**About this exercise:**
In the data below, find the line that contains "Definition sample_listing : list" and the line that contains "- by rewrite Hd.". Copy both, plus every line between them, exactly.
(Entries supplied Opens)
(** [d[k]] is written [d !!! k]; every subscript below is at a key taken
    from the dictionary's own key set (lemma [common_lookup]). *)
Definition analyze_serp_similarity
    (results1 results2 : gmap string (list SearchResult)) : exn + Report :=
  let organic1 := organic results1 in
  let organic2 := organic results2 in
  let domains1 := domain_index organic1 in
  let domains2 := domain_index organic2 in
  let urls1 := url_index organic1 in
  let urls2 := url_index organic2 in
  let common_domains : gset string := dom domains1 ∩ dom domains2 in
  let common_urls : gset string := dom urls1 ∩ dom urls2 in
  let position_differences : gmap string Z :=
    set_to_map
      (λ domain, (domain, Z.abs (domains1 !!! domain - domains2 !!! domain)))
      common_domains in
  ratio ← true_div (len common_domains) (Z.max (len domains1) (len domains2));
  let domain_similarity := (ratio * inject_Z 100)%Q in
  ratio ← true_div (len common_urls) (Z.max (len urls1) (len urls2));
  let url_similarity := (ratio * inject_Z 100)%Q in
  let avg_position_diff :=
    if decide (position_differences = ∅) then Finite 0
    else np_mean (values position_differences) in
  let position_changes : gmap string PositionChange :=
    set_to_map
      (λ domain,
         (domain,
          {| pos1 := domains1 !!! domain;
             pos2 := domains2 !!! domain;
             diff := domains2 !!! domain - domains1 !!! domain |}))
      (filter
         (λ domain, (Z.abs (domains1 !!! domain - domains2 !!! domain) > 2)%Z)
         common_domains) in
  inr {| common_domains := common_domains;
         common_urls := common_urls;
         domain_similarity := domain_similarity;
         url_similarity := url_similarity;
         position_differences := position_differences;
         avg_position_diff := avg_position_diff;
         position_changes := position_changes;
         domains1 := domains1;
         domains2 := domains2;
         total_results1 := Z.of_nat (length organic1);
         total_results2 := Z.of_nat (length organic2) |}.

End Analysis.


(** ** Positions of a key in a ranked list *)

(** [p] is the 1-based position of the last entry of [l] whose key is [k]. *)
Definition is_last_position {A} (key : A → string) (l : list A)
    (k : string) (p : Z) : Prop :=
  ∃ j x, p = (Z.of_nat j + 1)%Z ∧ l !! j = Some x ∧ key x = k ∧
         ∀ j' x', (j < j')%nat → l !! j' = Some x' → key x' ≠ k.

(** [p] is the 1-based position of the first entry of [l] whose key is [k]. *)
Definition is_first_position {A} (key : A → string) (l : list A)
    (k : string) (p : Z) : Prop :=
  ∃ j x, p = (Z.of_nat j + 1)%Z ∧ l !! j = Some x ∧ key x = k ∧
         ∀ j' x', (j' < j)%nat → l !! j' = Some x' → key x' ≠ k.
(Entries supplied Closes)
(Entries supplied Opens)
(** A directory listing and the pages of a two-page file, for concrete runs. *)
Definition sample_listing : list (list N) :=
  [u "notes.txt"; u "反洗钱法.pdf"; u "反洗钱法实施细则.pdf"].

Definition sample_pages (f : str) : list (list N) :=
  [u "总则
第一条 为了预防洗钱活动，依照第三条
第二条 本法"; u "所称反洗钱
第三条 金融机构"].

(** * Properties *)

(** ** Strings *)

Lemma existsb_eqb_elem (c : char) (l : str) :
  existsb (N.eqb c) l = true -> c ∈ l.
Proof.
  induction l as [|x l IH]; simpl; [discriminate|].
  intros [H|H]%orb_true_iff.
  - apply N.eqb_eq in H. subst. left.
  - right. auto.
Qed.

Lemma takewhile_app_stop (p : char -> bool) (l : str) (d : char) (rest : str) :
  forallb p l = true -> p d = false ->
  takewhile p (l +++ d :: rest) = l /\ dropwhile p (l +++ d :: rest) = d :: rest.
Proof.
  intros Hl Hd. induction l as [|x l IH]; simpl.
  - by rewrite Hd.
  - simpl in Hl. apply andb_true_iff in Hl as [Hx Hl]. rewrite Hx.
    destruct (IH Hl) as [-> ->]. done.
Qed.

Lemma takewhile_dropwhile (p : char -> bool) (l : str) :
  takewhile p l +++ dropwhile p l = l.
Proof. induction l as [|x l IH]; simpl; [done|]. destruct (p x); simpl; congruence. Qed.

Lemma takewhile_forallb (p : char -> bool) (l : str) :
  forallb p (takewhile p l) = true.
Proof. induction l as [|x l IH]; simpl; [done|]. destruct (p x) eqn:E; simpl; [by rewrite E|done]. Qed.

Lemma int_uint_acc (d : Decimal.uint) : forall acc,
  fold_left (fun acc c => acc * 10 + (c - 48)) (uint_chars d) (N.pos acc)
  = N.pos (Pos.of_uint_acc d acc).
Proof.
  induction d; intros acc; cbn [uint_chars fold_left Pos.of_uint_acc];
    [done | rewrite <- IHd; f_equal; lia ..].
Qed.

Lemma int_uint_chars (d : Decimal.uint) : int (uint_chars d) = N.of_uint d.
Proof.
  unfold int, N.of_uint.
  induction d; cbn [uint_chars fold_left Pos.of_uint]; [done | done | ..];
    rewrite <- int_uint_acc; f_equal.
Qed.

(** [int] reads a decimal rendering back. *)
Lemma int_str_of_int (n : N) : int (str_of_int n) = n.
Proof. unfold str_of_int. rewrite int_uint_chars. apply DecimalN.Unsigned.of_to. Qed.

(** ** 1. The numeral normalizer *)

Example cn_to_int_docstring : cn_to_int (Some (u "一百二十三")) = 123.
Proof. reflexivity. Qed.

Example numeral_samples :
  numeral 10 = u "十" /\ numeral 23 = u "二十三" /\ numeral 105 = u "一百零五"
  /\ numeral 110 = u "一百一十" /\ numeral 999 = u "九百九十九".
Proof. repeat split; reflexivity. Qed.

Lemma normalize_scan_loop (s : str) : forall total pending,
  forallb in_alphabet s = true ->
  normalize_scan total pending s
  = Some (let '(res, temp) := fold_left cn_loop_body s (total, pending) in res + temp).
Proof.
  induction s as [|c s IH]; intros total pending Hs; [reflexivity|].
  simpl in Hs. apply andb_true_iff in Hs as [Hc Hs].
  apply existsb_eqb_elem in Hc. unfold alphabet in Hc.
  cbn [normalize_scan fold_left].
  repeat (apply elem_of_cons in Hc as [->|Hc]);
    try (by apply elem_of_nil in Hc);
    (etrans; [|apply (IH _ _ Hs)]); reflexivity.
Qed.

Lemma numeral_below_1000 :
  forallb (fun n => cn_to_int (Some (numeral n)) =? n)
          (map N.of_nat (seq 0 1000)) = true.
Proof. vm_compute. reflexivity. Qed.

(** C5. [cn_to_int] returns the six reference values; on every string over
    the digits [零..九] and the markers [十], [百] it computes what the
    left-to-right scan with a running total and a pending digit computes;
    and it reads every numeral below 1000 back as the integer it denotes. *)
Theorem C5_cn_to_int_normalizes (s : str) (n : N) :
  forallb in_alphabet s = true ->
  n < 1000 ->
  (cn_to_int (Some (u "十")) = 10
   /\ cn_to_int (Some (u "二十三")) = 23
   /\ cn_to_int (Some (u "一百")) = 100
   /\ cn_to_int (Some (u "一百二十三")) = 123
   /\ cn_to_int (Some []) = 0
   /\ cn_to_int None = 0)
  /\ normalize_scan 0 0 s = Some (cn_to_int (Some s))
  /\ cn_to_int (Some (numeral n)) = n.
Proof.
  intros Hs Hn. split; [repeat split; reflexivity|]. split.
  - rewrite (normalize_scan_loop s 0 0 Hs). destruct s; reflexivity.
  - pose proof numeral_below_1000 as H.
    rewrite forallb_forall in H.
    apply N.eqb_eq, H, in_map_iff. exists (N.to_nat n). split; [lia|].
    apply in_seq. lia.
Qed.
(Entries supplied Closes)
**Task answer:**
Definition sample_listing : list (list N) :=
  [u "notes.txt"; u "反洗钱法.pdf"; u "反洗钱法实施细则.pdf"].

Definition sample_pages (f : str) : list (list N) :=
  [u "总则
第一条 为了预防洗钱活动，依照第三条
第二条 本法"; u "所称反洗钱
第三条 金融机构"].

(** * Properties *)

(** ** Strings *)

Lemma existsb_eqb_elem (c : char) (l : str) :
  existsb (N.eqb c) l = true -> c ∈ l.
Proof.
  induction l as [|x l IH]; simpl; [discriminate|].
  intros [H|H]%orb_true_iff.
  - apply N.eqb_eq in H. subst. left.
  - right. auto.
Qed.

Lemma takewhile_app_stop (p : char -> bool) (l : str) (d : char) (rest : str) :
  forallb p l = true -> p d = false ->
  takewhile p (l +++ d :: rest) = l /\ dropwhile p (l +++ d :: rest) = d :: rest.
Proof.
  intros Hl Hd. induction l as [|x l IH]; simpl.
  - by rewrite Hd.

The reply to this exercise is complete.